Павел повертел пальцами пустой стакан и соскользнул с высокого стула на пол. Он поставил стакан на чёрное зеркало стойки и громко рыгнул.
— Ты, Матрас, — сказал он, — собери–ка нам подносик и приволоки минут через десять. Я пойду к своим, а то боюсь за Кадолу. Как бы Папа не извёл его библейскими сказками… Кстати, ты когда–нибудь читал его книжки?
— Чьи?
— Кадолы… Я вот ничего не читал, представляешь? Лучший мой друг и, можно сказать, популярный писатель, а я ничего не читал. Руки не доходят. Ох, короткие у меня руки, — Павел взмахнул конечностями, как варёными крыльями, и направился в угол ресторанчика, где возле огромного окна с витиевато выполненной надписью «Сидалище» сидели за столиком и потягивали густое пиво Кадола и Рудик — Папа.
— Ну, что, Папа, оклемался маленько? — Павел остановился около них и нежно потрепал Рудика по курчавой голове.
— Присаживайся, — Кадола толкнул ногой свободный стул, и тот плавно подъехал к самым ногам Павла.
— Какие манеры, господа! Какой сервис! — Павел элегантно, театрально поклонился, хлопая в ладоши, и плюхнулся на стул. — О чём ведёте речь, старики? Позволите включиться в дивную вашу беседу?
— Включайся, — опустил глаза Рудик.
— Что с тобой, Папа? — Павел взял со стола пивную бутылочку, чокнулся ею со стаканом в руке Рудика и отхлебнул из горлышка. — Похоже, вы грустите, ребята. А можно ли здесь грустить? Пусть на улице льёт проклятый дождь, пусть там мерзко и мокро.

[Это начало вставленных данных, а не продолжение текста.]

(** One position record as a dictionary. *)
Definition position_dict (pos : Obj) : Py self (Dict Value) :=
  ticket <- getattr pos "ticket" ;;
  sym <- getattr pos "symbol" ;;
  ty <- getattr pos "type" ;;
  ty' <- getattr pos "type" ;;
  rest <- fields pos
            (same ["volume"; "price_open"; "price_current"; "sl"; "tp";
                   "profit"; "swap"; "comment"; "magic"; "time";
                   "time_update"]) ;;
  ret (("ticket", ticket) :: ("symbol", sym) :: ("type", ty)
       :: ("type_name", VStr (if eq_zero ty' then "BUY" else "SELL"))
       :: rest).

(** The body of [get_positions]. *)
Definition get_positions_body (symbol : option string)
  : Py self (list (Dict Value)) :=
  try_except
    (c <- is_connected ;;
     if negb c then raise not_connected
     else
       ps <- lib_call "positions_get"
               (fun l => MetaTrader4.positions_get l (symbol_filter symbol)) ;;
       match ps with
       | None => ret []
       | Some positions => for_each position_dict positions
       end)
    (fun e => log_error_with_context e "Failed to get MT4 positions" ;; ret []).

(** The body of [get_orders]. *)
Definition get_orders_body (symbol : option string)
  : Py self (list (Dict Value)) :=
  try_except
    (c <- is_connected ;;
     if negb c then raise not_connected
     else
       os <- lib_call "orders_get"
               (fun l => MetaTrader4.orders_get l (symbol_filter symbol)) ;;
       match os with
       | None => ret []
       | Some orders =>
           for_each
             (fun order =>
                fields order
                  (same ["ticket"; "symbol"; "type"; "volume_initial";
                         "volume_current"; "price_open"; "sl"; "tp";
                         "comment"; "magic"; "time_setup";
                         "time_expiration"]))
             orders
       end)
    (fun e => log_error_with_context e "Failed to get MT4 orders" ;; ret []).

(** The body of [get_server_time]: the time of the latest tick of the
    first symbol. *)
Definition get_server_time_body : Py self (option Value) :=
  try_except
    (c <- is_connected ;;
     if negb c then ret None
     else
       symbols <- lib_call "symbols_get" MetaTrader4.symbols_get ;;
       match symbols with
       | Some (first :: _) =>
           name <- getattr first "name" ;;
           tick <- lib_call "symbol_info_tick"
                     (fun l => MetaTrader4.symbol_info_tick l name) ;;
           match tick with
           | Some t =>
               time <- getattr t "time" ;;
               match fromtimestamp time with
               | inr dt => ret (Some dt)
               | inl e => raise e
               end
           | None => ret None
           end
       | _ => ret None
       end)
    (fun e => log_error_with_context e "Failed to get MT4 server time" ;; ret None).

(** The body of [check_symbol_availability]; [a and b] gives [a] when
    [a] is false. *)
Definition check_symbol_availability_body (symbol : string) : Py self Value :=
  try_except
    (c <- is_connected ;;
     if negb c then ret (VBool false)
     else
       a <- lib_call "symbol_info" (fun l => MetaTrader4.symbol_info l symbol) ;;
       match a with
       | None => ret (VBool false)
       | Some o =>
           visible <- getattr o "visible" ;;
           if truthy visible then
             trade_mode <- getattr o "trade_mode" ;;
             ret (VBool (negb (eq_zero trade_mode)))
           else ret visible
       end)
    (fun e =>
       log_error_with_context e
         ("Failed to check MT4 symbol availability for " ++ symbol) ;;
       ret (VBool false)).
(** * SolGOGO backend: the RPC access layer of [backend/main.go]

    A shallow embedding of the Go code of the Solana dashboard proxy:
    the Retry-After parser, the per-method rate limiter, the retrying
    caller, the result cache, the block-time estimator and the metric
    derivations of the [/api/metrics] handler.

    Conventions.
    - Go's [int], [int64] and [time.Duration] are 64-bit two's complement
      integers (the backend is built for a 64-bit target); they are
      modelled by [Z] with the wrap-around of each operation written out.
    - Go's [float64] is the kernel's binary64 type [float].
    - A [time.Time] is an instant counted in nanoseconds on one clock.
    - [interface{}] values are the dynamic values that the JSON decoder
      produces, see [iface].
    - The mutex of [SolanaRPCClient] is not modelled: every method below is
      one atomic step on the client, and the writes of other goroutines are
      an explicit part of the environment. *)

From Stdlib Require Import ZArith Floats String Ascii List Bool Lia.
From stdpp Require Import gmap strings pretty.
Import ListNotations.

#[local] Open Scope string_scope.
#[local] Open Scope list_scope.
#[local] Open Scope Z_scope.
#[local] Set Warnings "-inexact-float,-register-all".

(** ** Go integers *)

Module GoInt.

Definition minInt64 : Z := - 2 ^ 63.
Definition maxInt64 : Z := 2 ^ 63 - 1.

Definition inInt64 (z : Z) : bool := (minInt64 <=? z) && (z <=? maxInt64).

(** The value a 64-bit signed operation keeps of the exact result [z]. *)
Definition wrap64 (z : Z) : Z := (z + 2 ^ 63) mod 2 ^ 64 - 2 ^ 63.

Definition mul64 (a b : Z) : Z := wrap64 (a * b).

End GoInt.

(** ** Go float64 *)

Module Float64.

(** [float64(n)] for an integer [n]: the nearest binary64 value. *)
Definition ofInt (n : Z) : float :=
  SF2Prim (SpecFloat.binary_normalize 53 1024 n 0 false).

(** The integer part of a finite float, [None] for NaN and infinities. *)
Definition truncate (f : float) : option Z :=
  match Prim2SF f with
  | SpecFloat.S754_zero _ => Some 0
  | SpecFloat.S754_finite s m e =>
      let mag := if 0 <=? e then Z.pos m * 2 ^ e else Z.pos m / 2 ^ (- e) in
      Some (if s then - mag else mag)
  | _ => None
  end.

(** [int64(f)]. Go leaves the result open when the value does not fit;
    amd64 yields the smallest int64 there. *)
Definition toInt64 (f : float) : Z :=
  match truncate f with
  | Some z => if GoInt.inInt64 z then z else GoInt.minInt64
  | None => GoInt.minInt64
  end.

(** [uint64(f)]. Go leaves the result open when the value does not fit.
    The amd64 compiler converts a value below 2^63 as it converts to int64
    and keeps the 64 bits, so that a negative value wraps around modulo 2^64
    ([uint64(-1.0)] is 18446744073709551615); a value from 2^63 on is
    converted as [f - 2^63] and the top bit is set. NaN, the infinities and
    the values beyond the range give 2^63. *)
Definition toUint64 (f : float) : Z :=
  let cutoff := 9223372036854775808%float in
  if PrimFloat.ltb f cutoff then toInt64 f mod 2 ^ 64
  else Z.lor (toInt64 (PrimFloat.sub f cutoff) mod 2 ^ 64) (2 ^ 63).

(** [math.Pow(2, float64(n))] for an integer [n]: the power of two is
    computed without rounding. *)
Definition pow2 (n : Z) : float := Z.ldexp 1%float n.

Definition gt (a b : float) : bool := PrimFloat.ltb b a.
Definition ge (a b : float) : bool := PrimFloat.leb b a.
Definition le (a b : float) : bool := PrimFloat.leb a b.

Но разве не радует вас наше уютное «Сидалище»? Меня радует. Здесь нет дудонов, нет всяких там «ирокезов» и «крысоедов», никто не бьёт морду. А это так хорошо, когда тебе не бьют морду. Или кто–нибудь желает оспорить эту мысль? Папа, ты разве любишь, чтобы тебя колотили? Тебя вообще хоть раз в жизни стукнули? Нет? Бывают же такие счастливые люди. Кадола, обрати внимание на этот непобитый экземпляр гомо–сапиенс. Его никогда не били. Но он всё–таки счастлив. Давайте выпьем за счастье, за это зыбкое понятие!

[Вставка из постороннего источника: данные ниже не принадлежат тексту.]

(** * Camera mirror: the audio monitoring path of [src/routes/camera/+page.svelte]

    A shallow embedding of the page script: its module-level variables, the
    browser objects they point to (audio elements, audio contexts, media
    streams, the canvas), and the functions that drive the microphone
    monitoring path.  Every function of the script is a [Script]: a state
    transformer that may complete normally or abruptly (a JavaScript
    exception), so that [try]/[catch] and "nothing is thrown" can be stated.

    Numbers that are floating point in the browser (levels, delay time,
    canvas coordinates) are exact rationals here.  *)

From Stdlib Require Import ZArith QArith Lqa.
From stdpp Require Import base list strings.

Set Default Proof Using "Type".
Open Scope Z_scope.

(** ** Browser objects *)

(** What an element's [srcObject] may point to: a captured stream, or the
    stream of a [MediaStreamAudioDestinationNode] that lives in an audio
    context. *)
Inductive StreamRef : Type :=
| RawStream (sid : nat)
| DestStream (ctx : nat) (node : nat).

#[global] Instance StreamRef_eq_dec : EqDecision StreamRef.
Proof. solve_decision. Defined.

(** [HTMLAudioElement]; a fresh [new Audio()] is paused, at time 0, not muted,
    at full volume and has no source. *)
Record AudioElem : Type := mkAudioElem {
  a_srcObject : option StreamRef;
  a_paused : bool;
  a_currentTime : Q;
  a_muted : bool;
  a_volume : Q
}.

Definition fresh_audio : AudioElem :=
  {| a_srcObject := None; a_paused := true; a_currentTime := 0%Q;
     a_muted := false; a_volume := 1%Q |}.

(** The [<video>] element bound by the template. *)
Record VideoElem : Type := mkVideoElem {
  v_srcObject : option StreamRef;
  v_paused : bool
}.

(** Nodes of an audio graph and the context that owns them.  A node is named
    by its position in [ctx_nodes]; [ctx_edges] lists the [connect] calls as
    (from, to). *)
Inductive Node : Type :=
| NDelay (delayTime : Q)
| NSource (sid : nat)
| NDestination
| NAnalyser (fftSize : Z).

Inductive CtxState : Type := Running | Closed.

#[global] Instance CtxState_eq_dec : EqDecision CtxState.
Proof. solve_decision. Defined.

Record AudioCtx : Type := mkAudioCtx {
  ctx_state : CtxState;
  ctx_nodes : list Node;
  ctx_edges : list (nat * nat)
}.
(** * Ticket lifecycle of the Discord ticket bot (main.py)

    A shallow embedding of the handlers of [main.py]: the intake form
    ([TicketModal.on_submit]), the settings editor
    ([GenericValueModal.on_submit]), the claim button
    ([TicketInitialView.take_button]) and the claimed-state buttons
    ([TicketTakenView.accept_final], [reject_ticket], [delete_ticket],
    [add_moderator]).

    Python [str] values are sequences of Unicode code points, the
    module-level [settings] dict is a finite map, a coroutine is a tree of
    synchronous state accesses and awaited platform calls, and the event
    loop runs the code between two awaits without interruption. *)

From Stdlib Require Import ZArith NArith List Bool Ascii String Lia.
From Stdlib Require Import DecimalString DecimalFacts DecimalPos DecimalN DecimalZ.
From stdpp Require Import base option gmap strings list.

— Что ты так орёшь? — недовольно забурчал Кадола. — Тебе случайно не в ухо треснули? Нет? Тогда будь другом, не горлопань. Здесь тихое место.
— Да, тихое, а я вот припоминаю кабаки нашего детства, — воскликнул печальным голосом Павел, — толчея, склоки, проститутки в помаде. Прелесть, а не заведеньица были. Разве сейчас отыщешь такие закуточки? Где веселье? Где радость нашей убогой жизни, я вас спрашиваю? Где вызов смерти, чёрт возьми? Нет, не те пошли кабаки. Не то время. Мельчает народ. В тишину втягивается.

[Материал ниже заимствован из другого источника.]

Lemma numberAndPath_spec (x rest : JSString) :
  figureTail x = Some rest <-> exists t, x = t ++ rest /\ numberAndPath t.
Proof.
  unfold figureTail. split.
  - intros H.
    apply bind_Some in H as (s1 & H1 & H).
    apply bind_Some in H as (s2 & H2 & H).
    apply bind_Some in H as (s3 & H3 & H).
    apply bind_Some in H as (s4 & H4 & H).
    apply bind_Some in H as (s5 & H5 & H6).
    apply plus_sound in H1 as (n1 & E1 & Hn1 & Hd1).
    apply literal_spec in H2 as (b & -> & Hb).
    apply plus_sound in H3 as (n2 & -> & Hn2 & Hd2).
    apply literal_spec in H4 as (c1 & -> & Hc1).
    apply literal_spec in H6 as (c2 & -> & Hc2).
    destruct (dropWhile_prefix_all isWhiteSpace x) as (ws & Ex & Hws).
    rewrite E1 in Ex.
    assert (Hext : exists ext ce, In ext [lit "png"; lit "jpg"]
                     /\ s4 = ce ++ c2 ++ rest /\ sameIgnoringCase ext ce).
    { apply orElse_Some in H5 as [H5|[_ H5]];
        apply literal_spec in H5 as (ce & -> & Hce).
      - exists (lit "png"), ce. cbn [In]. auto.
      - exists (lit "jpg"), ce. cbn [In]. auto. }
    destruct Hext as (ext & ce & Hin & -> & Hce).
    exists (ws ++ n1 ++ b ++ n2 ++ c1 ++ ce ++ c2). split.
    + rewrite Ex. now rewrite <- !app_assoc.
    + exists ws, n1, b, n2, (c1 ++ ce ++ c2), ext.
      repeat split; try assumption.
      apply Forall2_app; [exact Hc1|]. apply Forall2_app; assumption.
  - intros (t & -> & ws & n1 & b & n2 & c & ext & -> & Hin & Hws & Hd1 & Hn1
              & Hb & Hd2 & Hn2 & Hc).
    apply sameIgnoringCase_app in Hc as (c1 & c' & -> & Hc1 & Hc).
    apply sameIgnoringCase_app in Hc as (ce & c2 & -> & Hce & Hc2).
    rewrite <- !app_assoc.
    assert (E0 : dropWhile isWhiteSpace
                   (ws ++ n1 ++ b ++ n2 ++ c1 ++ ce ++ c2 ++ rest)
                 = n1 ++ b ++ n2 ++ c1 ++ ce ++ c2 ++ rest).
    { rewrite dropWhile_app_all by exact Hws. apply dropWhile_id.
      destruct Hd1 as [|d n1 Hd Hd1]; [contradiction|].
      cbn [app]. now apply digit_no_space. }
    rewrite E0.
    rewrite plus_complete; [|exact Hd1|exact Hn1|].
    2:{ eapply stops_after; [exact Hb|apply bracket_no_digit]. }
    cbn [bind].
    rewrite (proj2 (literal_spec (lit "](images/figure-")
                      (b ++ n2 ++ c1 ++ ce ++ c2 ++ rest)
                      (n2 ++ c1 ++ ce ++ c2 ++ rest)));
      [|now exists b].
    cbn [bind].
    rewrite plus_complete; [|exact Hd2|exact Hn2|].
    2:{ eapply stops_after; [exact Hc1|apply dot_no_digit]. }
    cbn [bind].
    rewrite (proj2 (literal_spec (lit ".") (c1 ++ ce ++ c2 ++ rest)
                      (ce ++ c2 ++ rest))); [|now exists c1].
    cbn [bind].
    assert (E5 : orElse (literal (lit "png") (ce ++ c2 ++ rest))
                   (literal (lit "jpg") (ce ++ c2 ++ rest))
                 = Some (c2 ++ rest)).
    { cbn [In] in Hin. destruct Hin as [<-|[<-|[]]].
      - rewrite (proj2 (literal_spec (lit "png") (ce ++ c2 ++ rest) (c2 ++ rest)));
          [reflexivity|now exists ce].
      - assert (Hj := Hce).
        apply sameIgnoringCase_cons in Hj as (j & ce' & -> & Hj & _).
        cbn [app].
        rewrite (literal_mismatch 112 (lit "ng") j);
          [|now rewrite (folded_other _ 112 _ Hj)].
        cbn [orElse]. change (j :: ce' ++ c2 ++ rest) with ((j :: ce') ++ c2 ++ rest).
        apply literal_spec. now exists (j :: ce'). }
    rewrite E5. cbn [bind].
    apply literal_spec. now exists c2.
Qed.

Lemma numberAndPath_head (t : JSString) :
  numberAndPath t -> exists c t', t = c :: t' /\ N.eqb c 46 = false.
Proof.
  intros (ws & n1 & b & n2 & c & ext & -> & _ & Hws & Hd1 & Hn1 & _).
  destruct Hws as [|w ws Hw Hws].
  - destruct Hd1 as [|d n1 Hd Hd1]; [contradiction|].
    exists d. eexists. split; [reflexivity|now apply digit_no_dot].
  - exists w. eexists. split; [reflexivity|now apply space_no_dot].
Qed.

Lemma figureAt_sound (s rest : JSString) :
  figureAt s = Some rest -> exists m, s = m ++ rest /\ figureReference m.
Proof.
  unfold figureAt. intros H.
  apply bind_Some in H as (s0 & H0 & H).
  apply literal_spec in H0 as (a0 & -> & Ha0).
  assert (Hshape : exists w word t, s0 = w ++ t ++ rest /\ In word figureWords
                     /\ sameIgnoringCase word w /\ numberAndPath t).
  { apply orElse_Some in H as [H|[_ H]].
    - apply bind_Some in H as (s1 & H1 & H).
      apply literal_spec in H1 as (w & -> & Hw).
      apply numberAndPath_spec in H as (t & -> & Ht).
      exists w, (lit "Figure"), t.
      split; [reflexivity|]. split; [now left|]. now split.
    - apply orElse_Some in H as [H|[_ H]].
      + apply bind_Some in H as (s1 & H1 & H).
        apply literal_spec in H1 as (w & -> & Hw).
        apply numberAndPath_spec in H as (t & E & Ht).
        destruct s1 as [|c s1]; cbn [optionalDot] in E.
        * exists w, cyrillicRis, t. rewrite <- E.
          split; [reflexivity|]. split; [right; now left|]. now split.
        * revert E. destruct (N.eqb_spec c 46) as [->|Hc]; intros E.
          -- subst s1. exists (w ++ lit "."), (cyrillicRis ++ lit "."), t.
             split; [now rewrite <- app_assoc|].
             split; [do 2 right; now left|].
             split; [|exact Ht].
             apply Forall2_app; [exact Hw|]. repeat constructor.
          -- rewrite E. exists w, cyrillicRis, t.
             split; [reflexivity|]. split; [right; now left|]. now split.
      + apply bind_Some in H as (s1 & H1 & H).
        apply literal_spec in H1 as (w & -> & Hw).
        apply numberAndPath_spec in H as (t & -> & Ht).
        exists w, cyrillicRisunok, t.
        split; [reflexivity|]. split; [do 3 right; now left|]. now split. }
  destruct Hshape as (w & word & t & -> & Hin & Hw & Ht).
  exists ((a0 ++ w) ++ t). split; [now rewrite <- !app_assoc|].
  exists (a0 ++ w), t, word. repeat split; try assumption.
  now apply Forall2_app.
Qed.

Lemma literal_app (pat m rest : JSString) :
  sameIgnoringCase pat m -> literal pat (m ++ rest) = Some rest.
Proof. intros H. apply literal_spec. now exists m. Qed.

Кадола посмотрел поверх Павлика, увидел огромное зеркало, где Матрас тщательно протирал стаканы, а за его спиной светились неоновым дрожащим огнём полки с бутылками. Кадола слушал приятеля краем уха, а сам погружался в трясину воспоминаний. Постепенно помещение салуна наполнилось множеством шевелящихся в танце тел. Оглушительно заиграла музыка.
Он увидел шестнадцатилетнего себя в толпе. Пятна мигающего света прыгали по лицам. Кадола впервые зашёл в такое заведение, потому что сегодня был день его первой зарплаты, он почувствовал себя вполне взрослым и полноценным посетителем.
— Не хочешь угостить меня, цыплёнок? — перед ним сверкнули жемчужные зубы в обрамлении сочных алых губ.
— Конечно, — он потянулся за кошельком, покашливая от табачных клубов.
Женщина приняла от него напиток пунцового цвета с дольками персика и поднесла соломинку ко рту. Всё у неё было при всём: крупные губы на рельефном лице, полные волшебной влаги глаза, платье в обтяжку, пропечатавшиеся сквозь нежную ткань сосцы. Кадола видел её как–то по–особенному отчётливо и почти ощущал её физически, хоть ни разу не притронулся даже к её руке. Пальцы его мелко дрожали, бокал в руке постукивал донышком о пепельницу, где давно затухла забытая сигарета. А вокруг кричали лица. Разные лица. Пьяные лица. Пьяные стекляшки глаз. Длинные спутанные волосы, похожие на жирных червяков. И между этими лицами то и дело появлялись в окрашенном дыму гладко выбритые черепа. Слышался смех визгливых женщин в жадных руках.